**Your instructions:**
Retype, exactly and only, each line from the one containing "- split; cbn; done || (repeat constructor)." to the end of the records below.

[Recorded data]
========================================================================

(** A parsed configuration is well formed: the name of its makefiles is a
    single path component, so are the ignored directories, added makefiles are
    relative paths without dots, project variables have valid names, and sets
    and maps are in order; the name is the one that was asked for. *)
Theorem configured_project_valid text project p : parse_project text project = Ok p -> wf_project project p.
Proof.
  unfold parse_project. rewrite refuse_bind_Ok. intros [_ (st & Hst & H)%bind_Ok]. apply bind_Ok in H as (? & _ & [= <-]).
  revert Hst. apply (foldM_inv _ (fun _ st => wf_project project (selected st))).
  - split; cbn; done || (repeat constructor).
  - intros _ physical st1 st2 Hwf. unfold config_line. intros (line & _ & H)%bind_Ok.
    destruct (_ || _); [by injection H as <-|]. destruct (starts_with line _).
    + unfold section_line in H. apply bind_Ok in H as (inner & _ & H). apply ensure_bind_Ok in H as [_ H].
      apply refuse_bind_Ok in H as [_ H]. destruct (eqb_list inner project); [apply refuse_bind_Ok in H as [_ H]|]; by injection H as <-.
    + destruct (section st1) as [s|]; [|done]. destruct (eqb_list s project); [|by injection H as <-].
      unfold directive_line in H. apply refuse_bind_Ok in H as [_ H]. cbn zeta in H. destruct (span_until _ _) as [key rest].
      apply bind_Ok in H as (p & Hp & [= <-]). by eapply wf_directive.
Qed.
Lemma configured_project_valid_witness : wf_project (rs "aros") demo_project.
Proof.
  unfold demo_project. destruct (parse_project _ _) as [p|e|] eqn:E; [|vm_compute in E; discriminate..].
  exact (configured_project_valid _ _ p E).
Defined.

========================================================================

**Expected answer:**
  - split; cbn; done || (repeat constructor).
  - intros _ physical st1 st2 Hwf. unfold config_line. intros (line & _ & H)%bind_Ok.
    destruct (_ || _); [by injection H as <-|]. destruct (starts_with line _).
    + unfold section_line in H. apply bind_Ok in H as (inner & _ & H). apply ensure_bind_Ok in H as [_ H].
      apply refuse_bind_Ok in H as [_ H]. destruct (eqb_list inner project); [apply refuse_bind_Ok in H as [_ H]|]; by injection H as <-.
    + destruct (section st1) as [s|]; [|done]. destruct (eqb_list s project); [|by injection H as <-].
      unfold directive_line in H. apply refuse_bind_Ok in H as [_ H]. cbn zeta in H. destruct (span_until _ _) as [key rest].
      apply bind_Ok in H as (p & Hp & [= <-]). by eapply wf_directive.
Qed.
Lemma configured_project_valid_witness : wf_project (rs "aros") demo_project.
Proof.
  unfold demo_project. destruct (parse_project _ _) as [p|e|] eqn:E; [|vm_compute in E; discriminate..].
  exact (configured_project_valid _ _ p E).
Defined.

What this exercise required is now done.